> _The problem_:
Copy every record exactly as it appears in the data below.

(Records excerpted from a collection)
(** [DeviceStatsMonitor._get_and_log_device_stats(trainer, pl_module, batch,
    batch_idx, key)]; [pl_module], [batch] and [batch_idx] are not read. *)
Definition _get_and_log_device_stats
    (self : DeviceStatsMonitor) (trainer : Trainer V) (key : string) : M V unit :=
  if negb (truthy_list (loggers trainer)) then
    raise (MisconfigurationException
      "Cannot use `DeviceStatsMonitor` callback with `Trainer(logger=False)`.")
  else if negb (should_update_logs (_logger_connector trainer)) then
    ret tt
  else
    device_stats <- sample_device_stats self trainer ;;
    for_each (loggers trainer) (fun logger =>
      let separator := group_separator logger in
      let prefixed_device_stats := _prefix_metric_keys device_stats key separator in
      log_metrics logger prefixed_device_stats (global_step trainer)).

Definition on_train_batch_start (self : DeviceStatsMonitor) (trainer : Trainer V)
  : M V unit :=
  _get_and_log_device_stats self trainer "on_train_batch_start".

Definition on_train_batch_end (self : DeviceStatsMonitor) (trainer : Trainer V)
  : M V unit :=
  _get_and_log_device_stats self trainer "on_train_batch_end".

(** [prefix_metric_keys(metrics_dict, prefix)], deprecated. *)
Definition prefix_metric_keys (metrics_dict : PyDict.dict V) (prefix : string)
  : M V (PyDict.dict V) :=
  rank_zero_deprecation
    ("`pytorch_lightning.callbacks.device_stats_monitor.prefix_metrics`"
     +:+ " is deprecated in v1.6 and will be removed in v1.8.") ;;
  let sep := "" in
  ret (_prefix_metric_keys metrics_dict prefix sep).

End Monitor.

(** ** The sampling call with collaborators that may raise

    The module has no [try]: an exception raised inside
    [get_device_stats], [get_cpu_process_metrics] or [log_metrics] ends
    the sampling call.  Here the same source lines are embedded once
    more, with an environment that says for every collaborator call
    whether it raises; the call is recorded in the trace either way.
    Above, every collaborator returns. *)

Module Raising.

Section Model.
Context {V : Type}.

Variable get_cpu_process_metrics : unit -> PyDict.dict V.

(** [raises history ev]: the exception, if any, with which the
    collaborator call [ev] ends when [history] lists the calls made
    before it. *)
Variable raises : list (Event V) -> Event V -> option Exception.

> _Response below_:
(** [DeviceStatsMonitor._get_and_log_device_stats(trainer, pl_module, batch,
    batch_idx, key)]; [pl_module], [batch] and [batch_idx] are not read. *)
Definition _get_and_log_device_stats
    (self : DeviceStatsMonitor) (trainer : Trainer V) (key : string) : M V unit :=
  if negb (truthy_list (loggers trainer)) then
    raise (MisconfigurationException
      "Cannot use `DeviceStatsMonitor` callback with `Trainer(logger=False)`.")
  else if negb (should_update_logs (_logger_connector trainer)) then
    ret tt
  else
    device_stats <- sample_device_stats self trainer ;;
    for_each (loggers trainer) (fun logger =>
      let separator := group_separator logger in
      let prefixed_device_stats := _prefix_metric_keys device_stats key separator in
      log_metrics logger prefixed_device_stats (global_step trainer)).

Definition on_train_batch_start (self : DeviceStatsMonitor) (trainer : Trainer V)
  : M V unit :=
  _get_and_log_device_stats self trainer "on_train_batch_start".

Definition on_train_batch_end (self : DeviceStatsMonitor) (trainer : Trainer V)
  : M V unit :=
  _get_and_log_device_stats self trainer "on_train_batch_end".

(** [prefix_metric_keys(metrics_dict, prefix)], deprecated. *)
Definition prefix_metric_keys (metrics_dict : PyDict.dict V) (prefix : string)
  : M V (PyDict.dict V) :=
  rank_zero_deprecation
    ("`pytorch_lightning.callbacks.device_stats_monitor.prefix_metrics`"
     +:+ " is deprecated in v1.6 and will be removed in v1.8.") ;;
  let sep := "" in
  ret (_prefix_metric_keys metrics_dict prefix sep).

End Monitor.

(** ** The sampling call with collaborators that may raise

    The module has no [try]: an exception raised inside
    [get_device_stats], [get_cpu_process_metrics] or [log_metrics] ends
    the sampling call.  Here the same source lines are embedded once
    more, with an environment that says for every collaborator call
    whether it raises; the call is recorded in the trace either way.
    Above, every collaborator returns. *)

Module Raising.

Section Model.
Context {V : Type}.

Variable get_cpu_process_metrics : unit -> PyDict.dict V.

(** [raises history ev]: the exception, if any, with which the
    collaborator call [ev] ends when [history] lists the calls made
    before it. *)
Variable raises : list (Event V) -> Event V -> option Exception.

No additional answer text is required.